- Opening Delimiter -
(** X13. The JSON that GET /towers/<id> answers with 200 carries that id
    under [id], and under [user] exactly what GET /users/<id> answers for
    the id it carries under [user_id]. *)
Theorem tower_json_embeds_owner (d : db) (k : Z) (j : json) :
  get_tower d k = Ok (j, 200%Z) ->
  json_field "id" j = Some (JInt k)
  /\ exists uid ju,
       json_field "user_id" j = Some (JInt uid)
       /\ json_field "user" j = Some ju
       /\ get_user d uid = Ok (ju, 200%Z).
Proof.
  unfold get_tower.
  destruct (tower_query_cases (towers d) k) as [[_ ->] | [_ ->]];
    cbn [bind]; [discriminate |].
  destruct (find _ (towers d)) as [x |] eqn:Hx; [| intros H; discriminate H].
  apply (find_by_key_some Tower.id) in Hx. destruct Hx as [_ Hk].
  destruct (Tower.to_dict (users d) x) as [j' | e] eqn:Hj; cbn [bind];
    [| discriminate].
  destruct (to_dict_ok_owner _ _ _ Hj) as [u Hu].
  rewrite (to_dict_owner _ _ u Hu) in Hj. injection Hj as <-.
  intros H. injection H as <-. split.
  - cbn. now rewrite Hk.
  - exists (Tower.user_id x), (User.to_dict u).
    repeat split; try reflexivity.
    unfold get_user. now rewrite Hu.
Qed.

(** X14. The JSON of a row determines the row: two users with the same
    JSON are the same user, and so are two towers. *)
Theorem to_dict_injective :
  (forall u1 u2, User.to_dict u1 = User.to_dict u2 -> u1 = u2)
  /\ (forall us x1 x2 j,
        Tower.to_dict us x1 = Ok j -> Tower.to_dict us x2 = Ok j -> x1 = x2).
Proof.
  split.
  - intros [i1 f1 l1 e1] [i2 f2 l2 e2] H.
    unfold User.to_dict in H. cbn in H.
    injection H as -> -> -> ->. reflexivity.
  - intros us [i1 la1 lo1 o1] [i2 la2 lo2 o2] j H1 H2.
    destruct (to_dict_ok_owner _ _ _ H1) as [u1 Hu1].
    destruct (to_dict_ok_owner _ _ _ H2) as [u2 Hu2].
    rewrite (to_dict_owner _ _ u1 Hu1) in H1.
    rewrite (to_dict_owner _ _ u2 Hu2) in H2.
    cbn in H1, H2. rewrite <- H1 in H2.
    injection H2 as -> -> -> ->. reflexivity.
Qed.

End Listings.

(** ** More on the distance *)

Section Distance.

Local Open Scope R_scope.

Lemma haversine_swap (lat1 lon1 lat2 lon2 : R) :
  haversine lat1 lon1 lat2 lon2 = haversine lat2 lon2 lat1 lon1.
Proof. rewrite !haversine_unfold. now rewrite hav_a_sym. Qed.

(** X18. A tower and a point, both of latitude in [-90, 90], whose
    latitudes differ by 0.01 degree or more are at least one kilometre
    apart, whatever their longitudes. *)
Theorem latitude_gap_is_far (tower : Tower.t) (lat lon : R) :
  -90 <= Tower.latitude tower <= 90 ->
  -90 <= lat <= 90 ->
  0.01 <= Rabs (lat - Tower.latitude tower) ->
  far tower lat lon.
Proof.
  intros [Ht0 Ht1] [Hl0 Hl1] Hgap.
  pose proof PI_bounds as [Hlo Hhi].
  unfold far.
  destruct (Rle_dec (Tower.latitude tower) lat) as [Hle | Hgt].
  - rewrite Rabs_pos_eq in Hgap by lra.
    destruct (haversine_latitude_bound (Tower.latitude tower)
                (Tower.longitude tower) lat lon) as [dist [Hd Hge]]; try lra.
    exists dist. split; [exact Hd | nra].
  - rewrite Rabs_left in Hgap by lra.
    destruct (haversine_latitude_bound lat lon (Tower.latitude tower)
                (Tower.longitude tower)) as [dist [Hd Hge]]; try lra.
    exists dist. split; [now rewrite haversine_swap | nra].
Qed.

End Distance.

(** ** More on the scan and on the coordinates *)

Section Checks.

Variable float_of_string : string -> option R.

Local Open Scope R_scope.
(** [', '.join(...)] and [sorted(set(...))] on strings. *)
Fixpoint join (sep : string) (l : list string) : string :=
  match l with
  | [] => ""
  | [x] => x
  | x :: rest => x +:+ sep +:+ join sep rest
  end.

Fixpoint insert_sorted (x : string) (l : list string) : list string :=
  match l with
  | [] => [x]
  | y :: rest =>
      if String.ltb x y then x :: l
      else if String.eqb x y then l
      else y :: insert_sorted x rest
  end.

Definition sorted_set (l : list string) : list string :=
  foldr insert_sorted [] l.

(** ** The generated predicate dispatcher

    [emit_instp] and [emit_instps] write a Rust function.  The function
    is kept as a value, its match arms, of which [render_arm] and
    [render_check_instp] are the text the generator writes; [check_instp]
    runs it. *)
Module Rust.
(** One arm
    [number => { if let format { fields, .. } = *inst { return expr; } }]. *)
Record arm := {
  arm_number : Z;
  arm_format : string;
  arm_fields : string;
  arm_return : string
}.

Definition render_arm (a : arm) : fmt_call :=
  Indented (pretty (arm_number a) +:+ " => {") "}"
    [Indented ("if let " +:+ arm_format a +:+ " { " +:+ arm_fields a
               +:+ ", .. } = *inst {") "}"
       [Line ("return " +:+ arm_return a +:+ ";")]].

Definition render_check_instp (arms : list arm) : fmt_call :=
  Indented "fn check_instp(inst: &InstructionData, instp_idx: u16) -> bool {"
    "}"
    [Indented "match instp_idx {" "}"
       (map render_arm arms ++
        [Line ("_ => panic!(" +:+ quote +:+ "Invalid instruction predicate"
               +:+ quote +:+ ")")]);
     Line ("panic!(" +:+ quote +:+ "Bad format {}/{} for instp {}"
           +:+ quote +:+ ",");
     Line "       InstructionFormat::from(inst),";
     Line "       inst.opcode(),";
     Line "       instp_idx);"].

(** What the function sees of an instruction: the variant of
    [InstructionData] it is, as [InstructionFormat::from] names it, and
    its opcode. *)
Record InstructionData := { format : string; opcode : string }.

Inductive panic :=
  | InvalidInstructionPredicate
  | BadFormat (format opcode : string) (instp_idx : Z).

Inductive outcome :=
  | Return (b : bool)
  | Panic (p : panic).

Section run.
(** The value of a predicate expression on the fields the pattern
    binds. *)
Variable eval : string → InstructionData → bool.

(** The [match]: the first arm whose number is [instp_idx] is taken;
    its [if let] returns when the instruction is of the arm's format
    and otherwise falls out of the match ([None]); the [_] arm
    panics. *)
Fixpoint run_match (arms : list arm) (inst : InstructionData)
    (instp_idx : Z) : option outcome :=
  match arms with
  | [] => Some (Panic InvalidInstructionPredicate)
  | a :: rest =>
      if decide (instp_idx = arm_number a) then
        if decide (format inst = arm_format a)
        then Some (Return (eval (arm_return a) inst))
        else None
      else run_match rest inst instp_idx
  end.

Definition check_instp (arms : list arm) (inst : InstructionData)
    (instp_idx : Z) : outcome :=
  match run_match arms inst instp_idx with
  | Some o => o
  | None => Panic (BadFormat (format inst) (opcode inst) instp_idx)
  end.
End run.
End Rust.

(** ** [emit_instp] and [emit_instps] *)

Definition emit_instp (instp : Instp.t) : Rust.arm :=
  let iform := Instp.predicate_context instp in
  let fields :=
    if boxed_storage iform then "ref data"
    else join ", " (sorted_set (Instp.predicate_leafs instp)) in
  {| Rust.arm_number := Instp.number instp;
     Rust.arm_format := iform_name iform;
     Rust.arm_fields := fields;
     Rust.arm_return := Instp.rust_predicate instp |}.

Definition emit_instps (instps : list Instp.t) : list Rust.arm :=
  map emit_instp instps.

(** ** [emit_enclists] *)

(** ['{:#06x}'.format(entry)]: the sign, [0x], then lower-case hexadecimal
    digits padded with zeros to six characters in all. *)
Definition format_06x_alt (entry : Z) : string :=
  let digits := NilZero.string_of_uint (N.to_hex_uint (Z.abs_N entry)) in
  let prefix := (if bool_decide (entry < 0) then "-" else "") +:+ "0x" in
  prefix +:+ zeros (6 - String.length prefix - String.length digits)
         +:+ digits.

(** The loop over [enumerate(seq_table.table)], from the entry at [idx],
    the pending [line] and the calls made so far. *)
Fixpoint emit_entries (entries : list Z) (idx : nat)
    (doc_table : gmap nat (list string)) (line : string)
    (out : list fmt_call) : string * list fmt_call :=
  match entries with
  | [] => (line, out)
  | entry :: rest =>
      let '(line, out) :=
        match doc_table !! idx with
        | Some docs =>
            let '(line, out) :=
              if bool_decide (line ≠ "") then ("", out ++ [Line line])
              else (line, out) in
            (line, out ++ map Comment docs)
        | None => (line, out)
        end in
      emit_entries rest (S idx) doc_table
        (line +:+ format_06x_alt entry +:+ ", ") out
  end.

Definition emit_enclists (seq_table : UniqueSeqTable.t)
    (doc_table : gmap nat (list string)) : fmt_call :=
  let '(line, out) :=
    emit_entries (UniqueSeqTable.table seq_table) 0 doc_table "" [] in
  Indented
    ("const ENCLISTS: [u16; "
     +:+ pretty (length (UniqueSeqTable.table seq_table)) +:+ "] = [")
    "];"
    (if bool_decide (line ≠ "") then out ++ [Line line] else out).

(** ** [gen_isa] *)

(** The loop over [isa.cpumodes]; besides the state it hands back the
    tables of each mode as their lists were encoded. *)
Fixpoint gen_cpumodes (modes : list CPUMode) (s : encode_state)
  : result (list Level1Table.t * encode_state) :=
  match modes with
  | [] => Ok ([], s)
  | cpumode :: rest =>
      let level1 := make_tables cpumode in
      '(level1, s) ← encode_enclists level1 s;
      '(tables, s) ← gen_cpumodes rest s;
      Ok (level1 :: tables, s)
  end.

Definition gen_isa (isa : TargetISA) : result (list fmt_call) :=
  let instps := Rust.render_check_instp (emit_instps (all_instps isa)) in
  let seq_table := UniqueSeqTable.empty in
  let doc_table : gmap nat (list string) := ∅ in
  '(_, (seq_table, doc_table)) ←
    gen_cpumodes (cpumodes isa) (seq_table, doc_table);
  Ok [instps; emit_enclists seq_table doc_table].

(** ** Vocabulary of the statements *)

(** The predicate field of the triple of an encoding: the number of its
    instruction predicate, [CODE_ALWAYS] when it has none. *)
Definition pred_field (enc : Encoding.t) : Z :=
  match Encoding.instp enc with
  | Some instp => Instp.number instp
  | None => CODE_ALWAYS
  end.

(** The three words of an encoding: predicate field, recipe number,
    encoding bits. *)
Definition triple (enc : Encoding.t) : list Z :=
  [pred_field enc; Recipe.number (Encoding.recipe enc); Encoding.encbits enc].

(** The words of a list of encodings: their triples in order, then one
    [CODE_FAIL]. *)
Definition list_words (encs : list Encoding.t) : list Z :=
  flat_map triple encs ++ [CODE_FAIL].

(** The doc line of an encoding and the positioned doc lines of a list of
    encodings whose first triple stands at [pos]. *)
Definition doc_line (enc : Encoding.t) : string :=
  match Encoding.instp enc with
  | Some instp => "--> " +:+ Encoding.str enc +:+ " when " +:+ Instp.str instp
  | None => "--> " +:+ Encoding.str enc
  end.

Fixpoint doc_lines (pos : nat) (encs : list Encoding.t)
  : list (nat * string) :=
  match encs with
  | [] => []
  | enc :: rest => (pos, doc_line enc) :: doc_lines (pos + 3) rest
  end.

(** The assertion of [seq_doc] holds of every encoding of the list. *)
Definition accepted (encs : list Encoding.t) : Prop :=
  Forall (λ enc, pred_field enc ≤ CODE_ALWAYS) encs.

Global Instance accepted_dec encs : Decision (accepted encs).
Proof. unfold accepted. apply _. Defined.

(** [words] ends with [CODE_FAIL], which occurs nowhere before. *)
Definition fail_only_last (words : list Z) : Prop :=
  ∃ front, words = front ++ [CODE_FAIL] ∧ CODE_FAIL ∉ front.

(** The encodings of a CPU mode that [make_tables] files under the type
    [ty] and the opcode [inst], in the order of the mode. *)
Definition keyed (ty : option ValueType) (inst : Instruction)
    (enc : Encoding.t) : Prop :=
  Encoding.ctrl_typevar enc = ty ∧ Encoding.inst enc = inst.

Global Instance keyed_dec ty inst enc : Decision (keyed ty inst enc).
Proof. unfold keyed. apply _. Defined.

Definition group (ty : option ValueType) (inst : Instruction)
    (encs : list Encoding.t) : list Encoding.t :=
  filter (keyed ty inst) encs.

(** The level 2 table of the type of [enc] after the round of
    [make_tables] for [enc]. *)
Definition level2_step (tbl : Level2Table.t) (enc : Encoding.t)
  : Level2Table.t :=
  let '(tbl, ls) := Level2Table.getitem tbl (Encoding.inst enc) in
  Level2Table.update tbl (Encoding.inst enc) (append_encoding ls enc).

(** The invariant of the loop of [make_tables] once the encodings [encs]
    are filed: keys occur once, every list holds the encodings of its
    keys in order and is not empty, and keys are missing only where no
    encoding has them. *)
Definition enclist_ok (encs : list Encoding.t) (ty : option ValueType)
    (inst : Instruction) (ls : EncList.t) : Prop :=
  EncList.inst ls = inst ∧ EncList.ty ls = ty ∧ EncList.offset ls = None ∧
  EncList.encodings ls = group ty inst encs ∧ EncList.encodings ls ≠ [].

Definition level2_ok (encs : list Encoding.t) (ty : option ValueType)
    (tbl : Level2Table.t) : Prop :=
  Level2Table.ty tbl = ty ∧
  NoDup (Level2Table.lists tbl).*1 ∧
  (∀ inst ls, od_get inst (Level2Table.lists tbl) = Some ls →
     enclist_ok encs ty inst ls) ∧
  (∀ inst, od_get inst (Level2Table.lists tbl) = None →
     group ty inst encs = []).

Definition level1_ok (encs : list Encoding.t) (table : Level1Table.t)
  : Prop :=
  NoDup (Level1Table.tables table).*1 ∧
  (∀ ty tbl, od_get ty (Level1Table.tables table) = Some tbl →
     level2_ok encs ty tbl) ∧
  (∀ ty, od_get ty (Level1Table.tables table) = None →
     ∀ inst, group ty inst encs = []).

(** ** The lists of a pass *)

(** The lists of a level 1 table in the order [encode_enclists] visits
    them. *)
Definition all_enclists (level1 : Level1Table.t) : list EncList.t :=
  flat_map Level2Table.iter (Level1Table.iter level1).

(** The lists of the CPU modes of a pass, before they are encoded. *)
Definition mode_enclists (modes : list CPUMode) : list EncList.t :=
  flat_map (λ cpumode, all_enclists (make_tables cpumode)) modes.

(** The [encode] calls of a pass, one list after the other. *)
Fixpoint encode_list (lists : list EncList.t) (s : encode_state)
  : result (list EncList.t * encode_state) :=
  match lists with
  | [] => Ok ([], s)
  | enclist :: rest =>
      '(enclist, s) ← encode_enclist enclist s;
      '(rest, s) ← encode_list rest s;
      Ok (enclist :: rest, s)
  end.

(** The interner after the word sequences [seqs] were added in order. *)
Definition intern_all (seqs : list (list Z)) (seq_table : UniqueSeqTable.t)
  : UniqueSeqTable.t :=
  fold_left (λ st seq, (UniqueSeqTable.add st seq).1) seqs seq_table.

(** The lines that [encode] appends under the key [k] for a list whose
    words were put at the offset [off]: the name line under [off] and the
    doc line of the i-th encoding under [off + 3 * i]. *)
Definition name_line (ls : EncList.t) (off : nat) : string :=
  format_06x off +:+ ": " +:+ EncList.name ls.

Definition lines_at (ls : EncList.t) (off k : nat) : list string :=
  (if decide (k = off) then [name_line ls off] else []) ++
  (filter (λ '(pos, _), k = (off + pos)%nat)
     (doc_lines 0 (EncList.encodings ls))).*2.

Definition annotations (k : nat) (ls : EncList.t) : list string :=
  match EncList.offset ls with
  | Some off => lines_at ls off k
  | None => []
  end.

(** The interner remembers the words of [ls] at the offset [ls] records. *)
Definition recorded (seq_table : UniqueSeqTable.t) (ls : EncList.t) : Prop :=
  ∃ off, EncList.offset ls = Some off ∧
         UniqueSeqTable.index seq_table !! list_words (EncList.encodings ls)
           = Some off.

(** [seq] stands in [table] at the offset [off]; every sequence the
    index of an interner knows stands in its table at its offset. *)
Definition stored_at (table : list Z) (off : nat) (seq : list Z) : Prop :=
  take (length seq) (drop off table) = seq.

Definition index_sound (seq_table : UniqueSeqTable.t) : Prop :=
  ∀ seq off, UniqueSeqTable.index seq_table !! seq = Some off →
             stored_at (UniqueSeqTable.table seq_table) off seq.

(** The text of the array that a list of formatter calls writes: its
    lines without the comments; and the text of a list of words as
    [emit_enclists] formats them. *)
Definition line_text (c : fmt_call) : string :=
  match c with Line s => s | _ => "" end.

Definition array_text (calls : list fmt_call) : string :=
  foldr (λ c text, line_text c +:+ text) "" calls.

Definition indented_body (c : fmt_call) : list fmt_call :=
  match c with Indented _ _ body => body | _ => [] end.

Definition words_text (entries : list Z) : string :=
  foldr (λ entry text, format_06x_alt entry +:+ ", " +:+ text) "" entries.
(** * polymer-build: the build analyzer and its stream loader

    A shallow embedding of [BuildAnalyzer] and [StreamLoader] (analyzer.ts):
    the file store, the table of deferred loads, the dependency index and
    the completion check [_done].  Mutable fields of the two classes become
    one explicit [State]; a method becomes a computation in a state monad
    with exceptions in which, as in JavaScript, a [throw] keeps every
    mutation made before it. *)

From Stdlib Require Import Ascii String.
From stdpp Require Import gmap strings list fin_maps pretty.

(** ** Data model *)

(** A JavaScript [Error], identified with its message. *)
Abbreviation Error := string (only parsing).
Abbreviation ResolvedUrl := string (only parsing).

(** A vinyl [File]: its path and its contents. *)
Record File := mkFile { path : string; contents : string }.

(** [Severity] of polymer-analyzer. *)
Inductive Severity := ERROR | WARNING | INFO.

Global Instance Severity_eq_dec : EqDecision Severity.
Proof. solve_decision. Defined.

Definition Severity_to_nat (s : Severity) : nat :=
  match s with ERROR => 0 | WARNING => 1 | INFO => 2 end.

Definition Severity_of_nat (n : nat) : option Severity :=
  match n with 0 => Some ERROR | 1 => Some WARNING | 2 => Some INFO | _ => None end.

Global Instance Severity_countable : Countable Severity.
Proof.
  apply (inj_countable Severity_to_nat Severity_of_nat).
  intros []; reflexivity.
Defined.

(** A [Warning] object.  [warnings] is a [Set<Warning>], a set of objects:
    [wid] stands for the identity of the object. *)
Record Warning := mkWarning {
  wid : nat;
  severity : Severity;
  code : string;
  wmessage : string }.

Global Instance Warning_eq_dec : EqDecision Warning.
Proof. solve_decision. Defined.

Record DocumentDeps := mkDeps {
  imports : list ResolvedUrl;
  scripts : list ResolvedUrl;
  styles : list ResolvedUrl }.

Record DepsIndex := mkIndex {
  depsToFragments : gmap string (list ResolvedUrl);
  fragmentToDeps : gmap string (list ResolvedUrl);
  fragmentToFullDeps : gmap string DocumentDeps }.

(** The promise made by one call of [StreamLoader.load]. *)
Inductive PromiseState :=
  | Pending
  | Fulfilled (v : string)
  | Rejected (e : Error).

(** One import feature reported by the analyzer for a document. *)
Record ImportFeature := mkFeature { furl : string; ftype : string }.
- Closing Delimiter -
Exactly repeat the lines running from the top of the listing to the line bearing "apply (find_by_key_some Tower.id)", both of those lines included, and only them.

(** X13. The JSON that GET /towers/<id> answers with 200 carries that id
    under [id], and under [user] exactly what GET /users/<id> answers for
    the id it carries under [user_id]. *)
Theorem tower_json_embeds_owner (d : db) (k : Z) (j : json) :
  get_tower d k = Ok (j, 200%Z) ->
  json_field "id" j = Some (JInt k)
  /\ exists uid ju,
       json_field "user_id" j = Some (JInt uid)
       /\ json_field "user" j = Some ju
       /\ get_user d uid = Ok (ju, 200%Z).
Proof.
  unfold get_tower.
  destruct (tower_query_cases (towers d) k) as [[_ ->] | [_ ->]];
    cbn [bind]; [discriminate |].
  destruct (find _ (towers d)) as [x |] eqn:Hx; [| intros H; discriminate H].
  apply (find_by_key_some Tower.id) in Hx. destruct Hx as [_ Hk].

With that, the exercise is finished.